In most of these cases, the police also failed to produce computer printouts of the speed results with a certificate showing the police officer who took the speed of the affected drivers’ vehicles on the material date they were accused of driving beyond the allowed speed limit.
Furthermore, the police officers also failed to produce certification from the Kenya Bureau of Standards to show that the speed gun used was in good condition at the time it was used to record the alleged speeding offence. They also failed to produce a service sheet of the speed gun to authenticate its working condition.
In 2016, former Rift Valley Law Society of Kenya (LSK) chairman Kipkoech Ng’etich sued the NTSA at the High Court in Kericho challenging its use of speed guns on Kenyan roads.
He was also seeking Sh10 million in compensation for the alleged “malicious charges”.
Mr Ng’etich’s suit arose after police charged him with speeding along the Nakuru-Kericho highway, which was later dropped after the police, twice failed to show up in court.
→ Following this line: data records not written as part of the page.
Inductive TimerKind := Due | Retry | NegativeExpiry.

#[export] Instance TimerKind_eq_dec : EqDecision TimerKind.
Proof. solve_decision. Defined.

Record ScheduledRefresh := mkTimer { due_at_secs : Z; t_key : CacheKey; t_kind : TimerKind }.

#[export] Instance ScheduledRefresh_eq_dec : EqDecision ScheduledRefresh.
Proof. solve_decision. Defined.

(** ** The inbox *)

Abbreviation TimerInbox := (list (list ScheduledRefresh)).

Definition inbox_new : TimerInbox := replicate INBOX_SHARDS [].

(** Threads get the shards round-robin, in the order of their first push. *)
Definition inbox_shard (thread : nat) : nat := (thread mod INBOX_SHARDS)%nat.

Definition inbox_push (shards : TimerInbox) (thread : nat) (timer : ScheduledRefresh) : TimerInbox :=
  alter (λ timers, timers ++ [timer]) (inbox_shard thread) shards.

(** The timers handed over, and the emptied shards. *)
Definition inbox_drain (shards : TimerInbox) : list ScheduledRefresh * TimerInbox :=
  (mjoin shards, (λ _, []) <$> shards).

(** ** The schedule *)

Abbreviation lane := (list (Z * list CacheKey)).

Record RefreshSchedule := mkSchedule {
  timers : lane;
  retries : lane;
  negatives : lane;
  len : nat;
}.

Definition schedule_new : RefreshSchedule := mkSchedule [] [] [] 0.

(** [entry(second).or_default().push(key)]. *)
Fixpoint lane_push (l : lane) (second : Z) (key : CacheKey) : lane :=
  match l with
  | [] => [(second, [key])]
  | (s, keys) :: rest =>
      if second <? s then (second, [key]) :: l
      else if second =? s then (s, keys ++ [key]) :: rest
      else (s, keys) :: lane_push rest second key
  end.

Definition register (s : RefreshSchedule) (timer : ScheduledRefresh) : RefreshSchedule :=
  let second := due_at_secs timer in
  let key := t_key timer in
  match t_kind timer with
  | Due => mkSchedule (lane_push (timers s) second key) (retries s) (negatives s) (S (len s))
  | Retry => mkSchedule (timers s) (lane_push (retries s) second key) (negatives s) (S (len s))
  | NegativeExpiry =>
      mkSchedule (timers s) (retries s) (lane_push (negatives s) second key) (S (len s))
  end.

(** The loop over one lane: what is due, and the lane without it. *)
Fixpoint lane_take (l : lane) (now : Z) (kind : TimerKind) : list ScheduledRefresh * lane :=
  match l with
  | [] => ([], [])
  | (s, keys) :: rest =>
      if now <? s then ([], l)
      else
        let '(due, rest) := lane_take rest now kind in
        (((λ key, mkTimer s key kind) <$> keys) ++ due, rest)
  end.

(** [sort_by_key(|timer| timer.due_at_secs)], which is stable. *)
Fixpoint insert_by_due (t : ScheduledRefresh) (l : list ScheduledRefresh) : list ScheduledRefresh :=
  match l with
  | [] => [t]
  | u :: l => if due_at_secs t <=? due_at_secs u then t :: u :: l else u :: insert_by_due t l
  end.
Definition sort_by_due (l : list ScheduledRefresh) : list ScheduledRefresh :=
  foldr insert_by_due [] l.

Definition take_due (s : RefreshSchedule) (now : Z) : list ScheduledRefresh * RefreshSchedule :=
  let '(due1, timers) := lane_take (timers s) now Due in
  let '(due2, retries) := lane_take (retries s) now Retry in
  let '(due3, negatives) := lane_take (negatives s) now NegativeExpiry in
  let due := sort_by_due (due1 ++ due2 ++ due3) in
  (due, mkSchedule timers retries negatives (len s - length due)).

Definition schedule_is_empty (s : RefreshSchedule) : bool := (len s =? 0)%nat.

(** *** Sweeping *)

Record SweepFrom := mkSweepFrom { sf_kind : TimerKind; sf_second : Z }.

#[export] Instance SweepFrom_eq_dec : EqDecision SweepFrom.
Proof. solve_decision. Defined.

Definition START : SweepFrom := mkSweepFrom Due 0.

Definition keep_keys (keep : CacheKey → bool) (keys : list CacheKey) : list CacheKey :=
  List.filter keep keys.

(** [retain] over a lane: the lane and how many keys it dropped. *)
Fixpoint lane_retain (l : lane) (keep : CacheKey → bool) : lane * nat :=
  match l with
  | [] => ([], 0%nat)
  | (s, keys) :: rest =>
      let kept := keep_keys keep keys in
      let '(rest, removed) := lane_retain rest keep in
      let removed := (removed + (length keys - length kept))%nat in
      match kept with [] => (rest, removed) | _ => ((s, kept) :: rest, removed) end
  end.

Record swept := mkSwept { sw_lane : lane; sw_budget : nat; sw_removed : nat; sw_resume : option Z }.

Fixpoint sweep_lane (l : lane) (from : Z) (budget : nat) (keep : CacheKey → bool) : swept :=
  match l with
  | [] => mkSwept [] budget 0 None
  | (s, keys) :: rest =>
      if s <? from then
        let r := sweep_lane rest from budget keep in
        mkSwept ((s, keys) :: sw_lane r) (sw_budget r) (sw_removed r) (sw_resume r)
      else if (budget =? 0)%nat then mkSwept l budget 0 (Some s)
      else
        let kept := keep_keys keep keys in
        let r := sweep_lane rest from (budget - length keys) keep in
        mkSwept (match kept with [] => sw_lane r | _ => (s, kept) :: sw_lane r end)
          (sw_budget r) (sw_removed r + (length keys - length kept))%nat (sw_resume r)
  end.

Definition sweep (s : RefreshSchedule) (from : SweepFrom) (budget : nat)
    (keep : CacheKey → TimerKind → bool) : RefreshSchedule * option SweepFrom :=
  let '(retries', removed0) :=
    if decide (from = START) then lane_retain (retries s) (λ key, keep key Retry)
    else (retries s, 0%nat) in
  let r1 :=
    if decide (sf_kind from = Due)
    then sweep_lane (timers s) (sf_second from) budget (λ key, keep key Due)
    else mkSwept (timers s) budget 0 None in
  match sw_resume r1 with
  | Some second =>
      (mkSchedule (sw_lane r1) retries' (negatives s) (len s - (removed0 + sw_removed r1)),
       Some (mkSweepFrom Due second))
  | None =>
      let start := if decide (sf_kind from = NegativeExpiry) then sf_second from else 0 in
      let r2 := sweep_lane (negatives s) start (sw_budget r1) (λ key, keep key NegativeExpiry) in
      (mkSchedule (sw_lane r1) retries' (sw_lane r2)
         (len s - (removed0 + sw_removed r1 + sw_removed r2)),
       (λ second, mkSweepFrom NegativeExpiry second) <$> sw_resume r2)
  end.

(** ** The timers held *)

Definition lane_timers (kind : TimerKind) (l : lane) : list ScheduledRefresh :=
  mjoin ((λ e : Z * list CacheKey, (λ key, mkTimer e.1 key kind) <$> e.2) <$> l).

Definition held (s : RefreshSchedule) : list ScheduledRefresh :=
  lane_timers Due (timers s) ++ lane_timers Retry (retries s)
  ++ lane_timers NegativeExpiry (negatives s).

(** Ascending seconds, each with a timer. *)
Fixpoint lane_ok (after : option Z) (l : lane) : Prop :=
  match l with
  | [] => True
  | (s, keys) :: rest =>
      (∀ a, after = Some a → a < s) ∧ keys ≠ [] ∧ lane_ok (Some s) rest
  end.

Definition schedule_ok (s : RefreshSchedule) : Prop :=
  lane_ok None (timers s) ∧ lane_ok None (retries s) ∧ lane_ok None (negatives s) ∧
  len s = length (held s).

(** ** Lemmas *)

Lemma lane_ok_weaken a b l : lane_ok a l → (∀ x, b = Some x → ∃ y, a = Some y ∧ x ≤ y) → lane_ok b l.
Proof.
  destruct l as [|[s keys] rest]; simpl; [done|]. intros (Ha & Hk & Hr) Hab.
  split; [|done]. intros x Hx. destruct (Hab x Hx) as (y & Hy & ?). specialize (Ha y Hy). lia.
Qed.

Lemma lane_push_ok l second key : ∀ after,
  lane_ok after l → (∀ a, after = Some a → a < second) → lane_ok after (lane_push l second key).
Proof.
  induction l as [|[s keys] rest IH]; intros after H Ha; simpl in *.
  { split_and!; [done|discriminate|done]. }
  destruct H as (Hs & Hk & Hr). destruct (second <? s) eqn:E1; boolify.
  - simpl. split_and!; [done|discriminate|by intros a [= <-]|done|done].
  - destruct (second =? s) eqn:E2; boolify; simpl; split_and!; try done.
    + by destruct keys.
    + apply IH; [done|]. intros a [= <-]. lia.
Qed.

Lemma lane_push_timers kind l second key :
  lane_timers kind (lane_push l second key) ≡ₚ mkTimer second key kind :: lane_timers kind l.
Proof.
  unfold lane_timers. induction l as [|[s keys] rest IH]; simpl; [done|].
  destruct (second <? s); simpl; [done|].
  destruct (second =? s) eqn:E; boolify; simpl.
  - subst second. rewrite fmap_app, <-app_assoc. simpl. by rewrite Permutation_middle.
  - rewrite IH. by rewrite Permutation_middle.
Qed.
(** A counted hit re-arms a parked entry; what is at [k] is [r] but for that. *)
Lemma rearm_refresh_core now c thread k r :
  cache c !! k = Some r → is_refresh_parked r = true → rec_ok now r →
  let c' := rearm_refresh c thread k r in
  micros now c c' ∧ config c' = config c ∧
  ∃ t, cache c' !! k = Some (with_timer r t) ∧ t ≠ TIMER_PARKED ∨ cache c' !! k = Some r.
Proof.
  intros Hr Hpark [Hok Hi] c'. split; [by apply rearm_refresh_micros|].
  subst c'. unfold rearm_refresh. destruct (negb _) eqn:Hra; [split; [done|]; exists 0; by right|].
  unfold try_unpark_refresh, swap_refresh_timer. unfold is_refresh_parked in Hpark. rewrite Hpark.
  split; [done|]. exists (refresh_due_at_secs r (refresh_threshold (config c))). left.
  split; [apply lookup_put|].
  pose proof Hok as (Ht & Hins & _).
  pose proof (refresh_due_at_range (inserted_at_secs r) (ttl r) (refresh_threshold (config c))
    ltac:(unfold_ints; lia)) as Hrg.
  fold (refresh_due_at_secs r (refresh_threshold (config c))) in Hrg.
  unfold TIMER_PARKED, clock_max in *. unfold_ints. lia.
Qed.

Lemma record_l1_hits_micros now c thread domain t n :
  cache_ok now c → now ≤ clock_max → micros now c (record_l1_hits c thread domain t n now).
Proof.
  intros Hok Hn. unfold record_l1_hits. destruct (cache c !! _) as [r|] eqn:Hr; [|apply rtc_refl].
  pose proof (same_core_hits r n now) as Hsc.
  eapply micros_trans; [by eapply touch_micros|].
  destruct (is_refresh_parked _) eqn:Hp; [|apply rtc_refl].
  destruct (rec_ok_core now _ _ Hsc (ok_rec_ok _ _ _ _ Hok Hn Hr)) as [Hro Hi].
  apply rearm_refresh_micros; auto using lookup_put.
Qed.

Lemma promote_micros now c thread domain t k r :
  cache c !! k = Some r → micros now c (promote_to_l1 c thread domain t k r now).
Proof.
  intros Hr. unfold promote_to_l1. destruct (data r); try apply rtc_refl.
  destruct (_ <=? _); [apply rtc_refl|]. destruct (l1_insert _ _ _ _ _ _ _ _ _) as [l b].
  eapply micros_trans; [apply (set_l1_micros _ _ l)|]. destruct (0 <? b); [|apply rtc_refl].
  eapply touch_micros; [done|apply same_core_hits].
Qed.

Lemma fresh_hit_micros now c thread k r :
  cache_ok now c → now ≤ clock_max → cache c !! k = Some r →
  micros now c (fresh_hit c thread k r now).1.
Proof.
  intros Hok Hn Hr. unfold fresh_hit. cbn [fst].
  eapply micros_trans; [apply (bump_micros _ _ Hits 1)|].
  pose proof (ok_rec_ok _ _ _ _ Hok Hn Hr) as Hro. clear Hok.
  unfold bump. set (c1 := bump_by c Hits 1). change (cache c1 !! k = Some r) in Hr.
  clearbody c1. clear c.
  pose proof (same_core_hits r 1 now) as Hh. fold (record_hit r now) in Hh.
  pose proof (rec_ok_core _ _ _ Hh Hro) as Hro'.
  eapply micros_trans; [by eapply touch_micros|].
  set (c2 := put_record c1 k (record_hit r now)).
  assert (Hr2 : cache c2 !! k = Some (record_hit r now)) by apply lookup_put.
  clearbody c2. clear c1 Hr.
  destruct (is_refresh_parked (record_hit r now)) eqn:Hpk.
  - destruct (rearm_refresh_core now c2 thread k _ Hr2 Hpk Hro') as (Hm & _ & t & Hk).
    eapply micros_trans; [exact Hm|]. destruct (k_view k =? 0); [|apply rtc_refl].
    destruct Hk as [[Hk _]|Hk]; rewrite Hk; apply promote_micros; done.
  - destruct (k_view k =? 0); [|apply rtc_refl]. rewrite Hr2. by apply promote_micros.
Qed.

Lemma get_l2_micros now c thread domain t view :
  cache_ok now c → now ≤ clock_max → micros now c (get_l2 c thread domain t view now).1.
Proof.
  intros Hok Hn. unfold get_l2. destruct (negb _); [apply negative_or_miss_micros|].
  destruct (cache c !! _) as [r|] eqn:Hr; [|apply negative_or_miss_micros].
  destruct (is_stale_usable_at_secs r now) eqn:Es; [by apply stale_hit_micros|].
  destruct (is_expired_at_secs r now) eqn:Ex; [|by apply fresh_hit_micros].
  eapply micros_trans; [|apply negative_or_miss_micros].
  eapply micros_trans; [eapply touch_micros; [done|]|apply (bump_micros _ _ LazyDeletions 1)].
  apply same_core_mark. unfold is_expired_at_secs in Ex. by destruct (is_permanent r).
Qed.

Lemma get_in_micros now c thread domain t view :
  cache_ok now c → now ≤ clock_max → micros now c (get_in c thread domain t view now).1.
Proof.
  intros Hok Hn. unfold get_in.
  destruct ((view =? 0) && is_address_type t); [|by apply get_l2_micros].
  destruct (l1_get _ _ _ _ _) as [l hit].
  assert (Hm : micros now c (set_l1 c l)) by apply set_l1_micros.
  pose proof (micros_ok _ _ _ Hm Hok) as Hok1.
  destruct hit as [[[[[answer status] lo] rem] hits]|];
    [|eapply micros_trans; [exact Hm|by apply get_l2_micros]].
  cbn [fst]. eapply micros_trans; [exact Hm|].
  eapply micros_trans; [apply (bump_micros _ _ Hits 1)|]. fold (bump (set_l1 c l) Hits).
  destruct (0 <? hits); [|apply rtc_refl]. apply record_l1_hits_micros; [|done].
  eapply micros_ok; [apply (bump_micros _ _ Hits 1)|done].
Qed.

End invariant.

Ltac quiet := apply micro_quiet_; auto; done.

Section ops.
Context `{Lru, IterOrder, MembershipGate} (powf : f64 → f64 → f64).

(** ** Insertion *)

(** The first timer of a record that was just stored or renewed. *)
Lemma first_timer_at_spec c r now :
  rec_ok now r → is_permanent r = false →
  let r' := (first_timer_at c r).1 in
  let due := (first_timer_at c r).2 in
  (∃ t, r' = with_timer r t ∧ t ≠ TIMER_PARKED) ∧ first_timer c r' due now.
Proof.
  intros [Hok Hi] Hp. unfold first_timer_at. destruct (renews_ahead c (ttl r)) eqn:Hra; simpl.
  - pose proof (due_pending c r now Hok Hi Hp Hra) as Hd. simpl in Hd. split; [|by left].
    eexists. split; [done|]. destruct Hd as (_ & Hd & _). unfold TIMER_PARKED, clock_max in *.
    unfold_ints. lia.
  - split; [by exists TIMER_LAPSED|]. right. done.
Qed.

Lemma micro_store_ c thread k r0 now c0 :
  micros now c0 c → gate_check (bloom c) (hash_key k) = true →
  (∀ old, cache c !! k = Some old → is_permanent old = false) →
  rec_ok now r0 → is_permanent r0 = false → 
  let '(r, first) := first_timer_at c r0 in
  micros now c0 (arm_timer (put_record c k r) thread k first Due).
Proof.
  intros Hm Hg Hold Hr Hp. pose proof (first_timer_at_spec c r0 now Hr Hp) as Hf.
  destruct (first_timer_at c r0) as [r first]. simpl in Hf. destruct Hf as ((t & -> & Ht) & Hf).
  eapply micros_trans; [exact Hm|]. destruct Hr as [Hok Hi]. apply rtc_once, micro_store; try done.
  - by apply record_ok_timer.
  - simpl. lia.
Qed.

Lemma clamp_ttl_u32 now c t : cache_ok now c → is_u32 (clamp_ttl c t).
Proof.
  intros Hok. destruct (ok_config _ _ Hok) as (Hle & Hmax & _). unfold clamp_ttl.
  pose proof (clamp_bounds t (cfg_min_ttl (config c)) (cfg_max_ttl (config c)) ltac:(lia)).
  unfold_ints. lia.
Qed.

Lemma record_new_ok d t kind status now (local_dns : bool) :
  is_u32 t → 0 < now ≤ clock_max →
  let r := record_new d t kind status now in
  let r := if local_dns then with_local_dns r else r in
  rec_ok now r ∧ is_permanent r = false ∧ expires_at_secs r = now + t.
Proof.
  intros Ht Hn. destruct local_dns; (split; [|split]; [|done|done]); (split; [|simpl; lia]);
    unfold record_ok; simpl; split_and!; unfold_ints; try lia; done.
Qed.

Lemma store_micros now c thread key d t status local_dns :
  cache_ok now c → 0 < now ≤ clock_max →
  micros now c (store c thread key d t status local_dns now).
Proof.
  intros Hok Hn. unfold store. destruct (is_negative d).
  { pose proof (negative_insert_ok (negative c) (b_domain key) (b_record_type key) t local_dns
      (b_view key) now) as Hneg.
    destruct (negative_insert _ _ _ _ _ _ _) as [n expires]. simpl in Hneg.
    eapply micros_trans; [apply (micro_quiet_ _ _ (set_negative c n)); done|].
    apply rtc_once, micro_arm. by left. }
  destruct (into_stored _ _ _ _) as [d'|]; [|apply rtc_refl].
  pose proof (clamp_ttl_u32 now c t Hok) as Ht.
  destruct (record_new_ok d' (clamp_ttl c t) (b_record_type key) status now local_dns Ht Hn)
    as (Hr & Hp & _).
  set (r0 := if local_dns then _ else _) in *.
  set (k := in_view _ _). set (c1 := set_bloom c _).
  assert (Hm : micros now c c1) by apply rtc_once, micro_bloom.
  assert (Hg : gate_check (bloom c1) (hash_key k) = true) by apply gate_check_set, Hok.
  pose proof (micro_store_ c1 thread k r0 now c Hm Hg) as Hs.
  change (first_timer_at c1 r0) with (first_timer_at c r0) in Hs.
  destruct (first_timer_at c r0) as [r first].
  destruct (cache c1 !! k) as [old|] eqn:Ho.
  - destruct (is_permanent old) eqn:Hpo; [done|].
    specialize (Hs ltac:(congruence) Hr Hp). destruct (if b_view key =? 0 then _ else _); [|done].
    eapply micros_trans; [exact Hs|apply set_l1_micros].
  - specialize (Hs ltac:(congruence) Hr Hp).
    assert (Hb : micros now c (arm_timer (bump (put_record c1 k r) Insertions) thread k first Due)).
    { eapply micros_trans; [exact Hs|]. apply micro_quiet_; auto. }
    destruct (if b_view key =? 0 then _ else _); [|done].
    eapply micros_trans; [exact Hb|apply set_l1_micros].
Qed.

(** ** Renewal *)

Lemma refresh_record_of_micros now c thread k new_ttl d status :
  cache_ok now c → 0 < now ≤ clock_max →
  micros now c (refresh_record_of c thread k new_ttl d status now).1.
Proof.
  intros Hok Hn. unfold refresh_record_of.
  destruct (match new_ttl with Some _ => _ | None => _ end) as [t|]; [|apply rtc_refl].
  destruct (into_stored _ _ _ _) as [d'|]; [|apply rtc_refl].
  destruct (cache c !! k) as [old|] eqn:Ho; [|apply rtc_refl].
  destruct (is_permanent old || is_marked_for_deletion old) eqn:Hpm; [apply rtc_refl|].
  apply orb_false_iff in Hpm as [Hp _].
  set (r0 := clear_refreshing _).
  assert (Hr0 : rec_ok now r0 ∧ is_permanent r0 = false).
  { pose proof (clamp_ttl_u32 now c t Hok). subst r0. unfold rec_ok, record_ok.
    assert (Hpf : is_permanent (clear_refreshing (note_refreshed (mkRecord d'
      (default (dnssec_status old) status) (now + clamp_ttl c t) now (counters old)
      (clamp_ttl c t) (record_type old) (flags old)))) = false).
    { flags. exact Hp. }
    rewrite Hpf. simpl. split_and!; unfold_ints; try lia; try done. }
  clearbody r0. destruct Hr0 as [Hr0 Hp0].
  assert (Hl1 : ∀ (x : DnsCache * CachedRecord), micros now c x.1 → same_core r0 x.2 →
    bloom x.1 = bloom c → cache x.1 = cache c →
    micros now c (let '(c, r) := x in
      let c := set_bloom c (gate_set (bloom c) (hash_key k)) in
      let '(r, first) := first_timer_at c r in
      (arm_timer (put_record c k r) thread k first Due, true)).1).
  { intros [c1 r1] Hm Hsc Hb Hc. simpl in *. set (c2 := set_bloom c1 _).
    pose proof (micro_store_ c2 thread k r1 now c) as Hs.
    destruct (first_timer_at c2 r1) as [r first]. simpl. apply Hs.
    - eapply micros_trans; [exact Hm|apply rtc_once, micro_bloom].
    - apply gate_check_set. rewrite Hb. apply Hok.
    - simpl. rewrite Hc. congruence.
    - by eapply rec_ok_core.
    - destruct Hsc. congruence. }
  apply Hl1; destruct (if k_view k =? 0 then _ else _) as [a|]; simpl;
    try apply rtc_refl; try apply same_core_refl; try done;
    destruct (l1_insert _ _ _ _ _ _ _ _ _) as [l b]; simpl; try done; [apply set_l1_micros|].
  destruct (0 <? b); [apply same_core_hits|apply same_core_refl].
Qed.
Lemma timer_put_keeps now c k r t :
  cache_ok now c → cache c !! k = Some r → t ≠ TIMER_PARKED ∨ is_permanent r = false →
  keeps now c (put_record c k (with_timer r t)).
Proof.
  intros Hok Hr Ht. split; [by apply timer_put_ok|]. intros d x. unfold local_answer. simpl.
  destruct (decide (k = mkKey d x 0)) as [->|E]; [|by rewrite lookup_insert_ne].
  by rewrite lookup_insert_eq, Hr.
Qed.

(** A timer that fired, case by case. *)
Inductive claim_case (c : DnsCache) (thread : nat) (t : ScheduledRefresh) (now : Z)
    : DnsCache * option DueRefresh → Prop :=
  | claim_nothing : (∀ r, cache c !! t_key t = Some r → is_permanent r = true ∨
        (is_marked_for_deletion r = false ∧ is_dead_at_secs r now = false ∧
         timer r ≠ due_at_secs t)) →
      claim_case c thread t now (c, None)
  | claim_dead r : cache c !! t_key t = Some r → is_permanent r = false →
      is_marked_for_deletion r = true ∨ is_dead_at_secs r now = true →
      claim_case c thread t now ((remove_dead c (t_key t) now).1, None)
  | claim_parked r : cache c !! t_key t = Some r → is_permanent r = false →
      is_dead_at_secs r now = false → timer r = due_at_secs t →
      is_worth_renewing c r now = false →
      claim_case c thread t now
        (arm_timer (put_record c (t_key t) (with_timer r TIMER_PARKED)) thread (t_key t)
           (refresh_deadline_secs r) Due, None)
  | claim_taken r d : cache c !! t_key t = Some r → is_permanent r = false →
      is_marked_for_deletion r = false → is_dead_at_secs r now = false →
      timer r = due_at_secs t → is_worth_renewing c r now = true →
      d_key d = t_key t → deadline_secs d = refresh_deadline_secs r →
      d_retry d = bool_decide (t_kind t = Retry) →
      claim_case c thread t now (put_record c (t_key t) (with_timer r TIMER_CLAIMED), Some d).

Lemma claim_due_refresh_case c thread t now th :
  claim_case c thread t now (claim_due_refresh c thread t now th).
Proof.
  unfold claim_due_refresh. destruct (cache c !! t_key t) as [r|] eqn:Hr;
    [|apply claim_nothing; congruence].
  destruct (is_permanent r) eqn:Hp; [apply claim_nothing; intros; left; congruence|].
  destruct (is_marked_for_deletion r || is_dead_at_secs r now) eqn:Hd.
  { eapply claim_dead; [done|done|]. by apply orb_true_iff in Hd. }
  apply orb_false_iff in Hd as [Hm Hd]. unfold try_claim_refresh_timer, swap_refresh_timer.
  destruct (timer r =? due_at_secs t) eqn:Ht; cbn [negb].
  2: { apply Z.eqb_neq in Ht. apply claim_nothing. intros q Hq. right. rewrite Hr in Hq. by simplify_eq. }
  apply Z.eqb_eq in Ht.
  change (is_worth_renewing c (with_timer r TIMER_CLAIMED) now) with (is_worth_renewing c r now).
  destruct (is_worth_renewing c r now) eqn:Hw; [by eapply claim_taken|].
  change (park_claimed_refresh (with_timer r TIMER_CLAIMED)) with (with_timer r TIMER_PARKED).
  change (is_worth_renewing c (with_timer r TIMER_PARKED) now) with (is_worth_renewing c r now).
  rewrite Hw. by apply (claim_parked c thread t now r).
Qed.

Lemma claim_due_refresh_keeps now c thread t th :
  cache_ok now c → keeps now c (claim_due_refresh c thread t now th).1.
Proof.
  intros Hok. destruct (claim_due_refresh_case c thread t now th) as
    [|r Hr Hp _|r Hr Hp _ _ _|r d Hr Hp _ _ _ _ _ _ _]; cbn [fst].
  - by apply keeps_refl.
  - apply micros_keeps; [done|]. apply remove_dead_micros.
  - eapply keeps_trans; [apply (timer_put_keeps now c (t_key t) r); auto|].
    apply micros_keeps; [apply timer_put_ok; auto|]. apply rtc_once, micro_arm. right.
    eapply deadline_pos, Hok. exact Hr.
  - apply (timer_put_keeps now c (t_key t) r); auto.
Qed.

(** Starting a claimed renewal, case by case. *)
Lemma start_claimed_refresh_keeps now c thread k :
  cache_ok now c → 0 < now ≤ clock_max → keeps now c (start_claimed_refresh c thread k now).1.
Proof.
  intros Hok Hn. unfold start_claimed_refresh.
  destruct (cache c !! k) as [r|] eqn:Hr; [|by apply keeps_refl].
  unfold try_start_claimed_refresh, swap_refresh_timer.
  destruct (timer r =? TIMER_CLAIMED); cbn [negb]; [|by apply keeps_refl].
  set (r1 := with_timer r TIMER_LAPSED). set (c1 := put_record c k r1).
  assert (Hk : keeps now c c1) by (apply timer_put_keeps; [done|done|by left]).
  eapply keeps_trans; [exact Hk|]. destruct Hk as [Hok1 _].
  assert (Hr1 : cache c1 !! k = Some r1) by apply lookup_put.
  destruct (is_marked_for_deletion r1 || is_dead_at_secs r1 now); cbn [fst].
  { apply micros_keeps; [done|]. apply give_up_dead_claim_micros. }
  pose proof (same_core_set_refreshing r1) as Hs.
  destruct (try_set_refreshing r1) as [r2 []]; cbn [fst] in *; apply micros_keeps; try done.
  - by eapply touch_micros.
  - by apply rearm_lapsed_micros.
Qed.

(** A retry at any second, from a record's remaining TTL or not. *)
Lemma schedule_retry_keeps now c thread k in_secs :
  cache_ok now c → 0 < now ≤ clock_max → is_u32 in_secs →
  keeps now c (schedule_retry c thread k in_secs now).
Proof.
  intros Hok Hn Hin. unfold schedule_retry.
  destruct (cache c !! k) as [r|] eqn:Hr; [|by apply keeps_refl].
  unfold try_rearm_lapsed_refresh, swap_refresh_timer.
  destruct (timer r =? TIMER_LAPSED); [|by apply keeps_refl].
  assert (Hk : keeps now c (put_record c k (with_timer r (now + in_secs)))).
  { apply timer_put_keeps; [done|done|left]. unfold TIMER_PARKED, clock_max in *. unfold_ints. lia. }
  eapply keeps_trans; [exact Hk|]. apply micros_keeps; [apply Hk|]. apply rtc_once, micro_arm.
  right. unfold_ints. lia.
Qed.

End safety.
In his suit, he wanted the transport regulator to provide the service sheet for the speed gun, and the printout of the speeding results. This never happened.
But speed guns were not the only gadgets used to terrorise drivers; the infamous Alcoblow machines were also deployed, and those who went through the justice system felt cheated.
On the night of December 31, 2017, matatu driver George Wambugu Thumbi, went partying with friends and family. On New Year’s Day 2018, he reported to work and was flagged down by NTSA officers along the Nyeri-Nyahururu highway.
When he blew into the breathalyser, the device read that he had a 0.29 milligrammes per litre alcohol level.
He was arrested and detained at Kiganjo Police Station before being charged on January 2, 2018.
Legally, drivers can have up to 0.305 milligrammes per litre alcohol level, but Public Service Vehicles drivers are expected to retain theirs at 0.0 milligrammes per litre.
The magistrate accepted Mr Thumbi’s guilty plea and ordered that the matatu driver to pay a Sh100,000 fine or go to jail for one year. The case took more than one year to conclude.
Another matatu driver Benjamin Ireri had served eight months of a one-year sentence for being slightly inebriated when the High Court ordered his release.
Mr Ireri was arrested on March 8, 2016 and pleaded guilty to driving under the influence of alcohol.
High Court Judge Florence Muchemi ordered for his release after faulting the Embu Magistrate’s Court for not being lenient to Mr Ireri, who was a first time offender, and for not considering that the prosecution did not table any evidence that the motorist was not in control of the vehicle.